Leaders from Manitoba Keewatinowi Okimakanak, a non-profit political advocacy organization, and its northern branch, Keewatinohk Inniniw Minoayawin, met with government officials and health-care partners last week in a two-day conference to address anti-Indigenous racism in the Canadian health-care system. This was the second meeting after an emergency conference was called following the death of Joyce Echaquan, a 37-year-old Atikamekw woman, who died in a Quebec hospital in September.
Echaquan live-streamed her nurses as they hurled insults and said Echaquan was “better off dead” while she was suffering from a heart condition. In the video, Echaquan noted her worry that she had been over-medicated and given morphine — a drug she asserted she was allergic to. She died after she ended the video. This inhumane act underlines the colonial violence that continues to affect Indigenous populations in Canada.
A collection of Indigenous surveys published by the College of Family Physicians of Canada indicate that from 39 to as much as 78 per cent of Indigenous populations have experienced racism from health providers.
One horrifying example of health-care discrimination in Winnipeg occurred in 2008 when Brian Sinclair died of a bladder infection in the Health Sciences Centre waiting room after 34 hours of inattention.
Hospital staff said they assumed he was homeless or intoxicated and determined Sinclair was not in need of medical help despite seeing him in clear pain.
This endangering and racist stereotype that all Indigenous people abuse alcohol stems from intergenerational trauma caused by Canada’s ongoing legacy of settler violence and cultural genocide.
A common misconception that Indigenous people are genetically intolerant to alcohol, despite there being zero scientific evidence, is often used to stereotype this demographic and it has real-world consequences.
In fact, trends of alcohol-related diseases and injuries are found in most populations — including white Canadians — who experience disadvantages and intergenerational trauma.
Because anti-Indigenous erasure and racism was built into the structure of systems including health care, the treatment that Indigenous populations receive in Manitoba is racist by design.
In order to retrain unconscious biases against Indigenous communities — a step necessary to fix the health-care system — research centred around the voices of Indigenous people is essential.
Researchers from the University of Manitoba worked in collaboration with First Nations Health and Social Secretariat of Manitoba and eight First Nation communities to understand what barriers First Nation communities face in health-care systems and devised what types of program delivery are most effective from the perspective of the First Nations.
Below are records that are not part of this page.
(** After [k] passes [dp] is [(b-a)/2^(k+1)] and every entry of [pp] is
    within [(b-a)/2 - dp] of the midpoint. *)
Lemma bisection_invariant (s : Store R) (Q : loc) (o : Basis.t R) (cs : list R)
    (a b eta : R) (k : nat) :
  objects s !! Q = Some o ->
  arrays s !! Basis.c o = Some cs ->
  a < b ->
  0 < a + b ->
  exists (pp : nd R) (dp : R),
    @bisection R RS k Q a b eta s = Ok ((pp, dp), s) /\
    dp = (b - a) / 2 / 2 ^ k /\
    (pp = Sc ((b + a) / 2) \/ (exists xs, pp = Ar xs /\ length xs = 25%nat)) /\
    ((1 <= k)%nat -> length (entries pp) = 25%nat) /\
    Forall (fun e => (b + a) / 2 - ((b - a) / 2 - dp) <= e
                     <= (b + a) / 2 + ((b - a) / 2 - dp)) (entries pp).
Proof.
  intros HQ Hc Hab Hmid. induction k as [|k IH].
  - exists (Sc ((b + a) / 2)), ((b - a) / 2).
    split; [reflexivity|]. split; [simpl; lra|].
    split; [now left|]. split; [lia|].
    constructor; [lra | constructor].
  - destruct IH as (pp & dp & Hrun & Hdp & Hshape & _ & Hin).
    assert (0 < dp) as Hpos.
    { rewrite Hdp. apply Rdiv_lt_0_compat; [lra | apply pow_lt; lra]. }
    set (ms := map (fun i => IZR (Z.of_nat i)) (seq 1 (26 - 1))).
    assert (length ms = 25%nat) as Hms by reflexivity.
    destruct (bisect_body_ok s Q o cs ms eta dp pp
                (fun e => (b + a) / 2 - ((b - a) / 2 - dp) <= e
                          <= (b + a) / 2 + ((b - a) / 2 - dp))
                (fun e => (b + a) / 2 - ((b - a) / 2 - dp / 2) <= e
                          <= (b + a) / 2 + ((b - a) / 2 - dp / 2))
                HQ Hc)
      as (xs' & Hbody & Hlen' & Hin').
    + intros x y Hx [-> | [-> | ->]]; lra.
    + destruct Hshape as [-> | [xs [-> Hlen]]].
      * left. exists ((b + a) / 2). split; [reflexivity | lra].
      * right. exists xs. split; [reflexivity | now rewrite Hms].
    + exact Hin.
    + exists (Ar xs'), (dp / 2).
      split.
      { unfold bisection in *. cbn [for_range].
        rewrite (bind_ok _ _ _ _ _ Hrun). exact Hbody. }
      split.
      { rewrite Hdp. simpl. field. apply pow_nonzero. lra. }
      split; [right; exists xs'; split; [reflexivity | now rewrite Hlen', Hms]|].
      split; [intros _; simpl; now rewrite Hlen', Hms|].
      exact Hin'.
Qed.

(** C9. On a domain whose midpoint is positive (the prices of the script
    are) the loop runs 50 passes from [pp = (b+a)/2], [dp = (b-a)/2];
    after each pass [k] (and so after each of the 50) [dp] is
    [(b-a)/2/2^k], every entry of [pp] is within
    [(b-a)/2 * (1 - 1/2^k)] of the midpoint, hence strictly between [a]
    and [b]. *)
Theorem bisection_stays_inside (s : Store R) (Q : loc) (o : Basis.t R)
    (cs : list R) (a b eta : R) :
  objects s !! Q = Some o ->
  arrays s !! Basis.c o = Some cs ->
  a < b ->
  0 < a + b ->
  (forall k : nat,
   exists (pp : nd R) (dp : R),
     @bisection R RS k Q a b eta s = Ok ((pp, dp), s) /\
     dp = (b - a) / 2 / 2 ^ k /\
     Forall (fun e => Rabs (e - (b + a) / 2) <= (b - a) / 2 * (1 - 1 / 2 ^ k))
            (entries pp) /\
     Forall (fun e => a < e < b) (entries pp)) /\
  exists (pp : nd R) (dp : R),
    @bisection R RS 50 Q a b eta s = Ok ((pp, dp), s) /\
    @equilibrium_price R RS Q a b eta s = Ok (pp, s) /\
    length (entries pp) = 25%nat /\
    Forall (fun e => a < e < b) (entries pp).
Proof.
  intros HQ Hc Hab Hmid.
  assert (forall k : nat,
    exists (pp : nd R) (dp : R),
      @bisection R RS k Q a b eta s = Ok ((pp, dp), s) /\
      dp = (b - a) / 2 / 2 ^ k /\
      ((1 <= k)%nat -> length (entries pp) = 25%nat) /\
      Forall (fun e => Rabs (e - (b + a) / 2) <= (b - a) / 2 * (1 - 1 / 2 ^ k))
             (entries pp) /\
      Forall (fun e => a < e < b) (entries pp)) as Hall.
  { intros k.
    destruct (bisection_invariant s Q o cs a b eta k HQ Hc Hab Hmid)
      as (pp & dp & Hrun & Hdp & _ & Hcount & Hin).
    assert (0 < dp) as Hpos.
    { rewrite Hdp. apply Rdiv_lt_0_compat; [lra | apply pow_lt; lra]. }
    assert ((b - a) / 2 * (1 - 1 / 2 ^ k) = (b - a) / 2 - dp) as Hsum.
    { rewrite Hdp. field. apply pow_nonzero. lra. }
    exists pp, dp. split; [exact Hrun|]. split; [exact Hdp|].
    split; [exact Hcount|]. split.
    - rewrite Hsum. eapply Forall_impl; [exact Hin|].
      intros e He. simpl in He. apply Rabs_le. lra.
    - eapply Forall_impl; [exact Hin|].
      intros e He. simpl in He. lra. }
  split.
  - intros k. destruct (Hall k) as (pp & dp & H1 & H2 & _ & H3 & H4).
    exists pp, dp. repeat split; assumption.
  - destruct (Hall 50%nat) as (pp & dp & H1 & _ & H2 & _ & H4).
    exists pp, dp. split; [exact H1|].
    split; [unfold equilibrium_price; now rewrite (bind_ok _ _ _ _ _ H1)|].
    split; [apply H2; lia | exact H4].
Qed.

End BisectionFacts.

(** ** The collocation nodes over the reals *)

Section NodeFacts.
Variable pow : R -> R -> R.
Local Abbreviation RS := (R_Scalar pow).
Local Open Scope R_scope.

Lemma angle_range (n i : nat) :
  (i < n)%nat -> 0 < @angle R RS n i < PI.
Proof.
  intros Hi. unfold angle. cbn [fmul fdiv fofZ fpi RS R_Scalar].
  assert (0 < IZR (2 * Z.of_nat n)) as Hn by (apply IZR_lt; lia).
  assert (0 < IZR (2 * Z.of_nat i + 1)) as Hi0 by (apply IZR_lt; lia).
  assert (IZR (2 * Z.of_nat i + 1) < IZR (2 * Z.of_nat n)) as Hlt by (apply IZR_lt; lia).
  pose proof PI_RGT_0 as Hpi.
  split.
  - apply Rdiv_lt_0_compat; [|exact Hn]. apply Rmult_lt_0_compat; assumption.
  - apply (Rmult_lt_reg_r (IZR (2 * Z.of_nat n))); [exact Hn|].
    unfold Rdiv. rewrite Rmult_assoc, Rinv_l by lra. nra.
Qed.

Lemma angle_increasing (n i j : nat) :
  (i < j)%nat -> (j < n)%nat -> @angle R RS n i < @angle R RS n j.
Proof.
  intros Hij Hj. unfold angle. cbn [fmul fdiv fofZ fpi RS R_Scalar].
  assert (0 < IZR (2 * Z.of_nat n)) as Hn by (apply IZR_lt; lia).
  assert (IZR (2 * Z.of_nat i + 1) < IZR (2 * Z.of_nat j + 1)) as Hlt by (apply IZR_lt; lia).
  pose proof PI_RGT_0 as Hpi.
  unfold Rdiv. apply Rmult_lt_compat_r; [now apply Rinv_0_lt_compat|].
  now apply Rmult_lt_compat_l.
Qed.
The study was based on interviews and group discussions and the team found many alarming trends in Manitoba’s health-care system. Trends of disrepair, devaluing First Nation health and wellness, poor quality of service due to racist sentiments and a lack of consideration for First Nations was revealed.
People who have to travel for hours from Northern Manitoba to Winnipeg often find themselves with a sense of culture shock when they arrive in a city that is unfamiliar to them.
Preference for English and biomedicine in Manitoban health care also makes it difficult for travelling Indigenous people seeking health care. Some community elders don’t speak English which creates extensive barriers because hospitals do not offer resources in Indigenous languages.
It is clear that anti-Indigenous racism exists in the Canadian health-care system to varying degrees. In a nation that advertises its universal coverage on medically necessary services based on need, it’s deplorable that Indigenous people have to constantly prepare to fight for their basic human right to health care.
The Trudeau government has been making promises to forge a new relationship with Indigenous peoples in Canada since 2015. Whether or not meaningful reform has materialized is debatable at best, but one thing rings true — Indigenous peoples are still not receiving the same quality of care as white Canadians.
If the provincial and federal governments care about the basic human right to quality health care, they must listen to Indigenous groups and their grievances.
A focus on traditional medicine and the transfer of power back to Indigenous peoples is necessary to create a holistic and inclusive health-care system that does not neglect the needs and cultural history of any Canadian citizens.
Canadians must start conversing about systemic racism. Education on the history and traditions of the First Nations, Métis and Inuit is a crucial step in bringing about a shift in racist biases.
It’s time to finally find concrete ways to bring about real change and deliver thoughtful and, most importantly, safe health care to Indigenous communities, no matter what hospital they enter.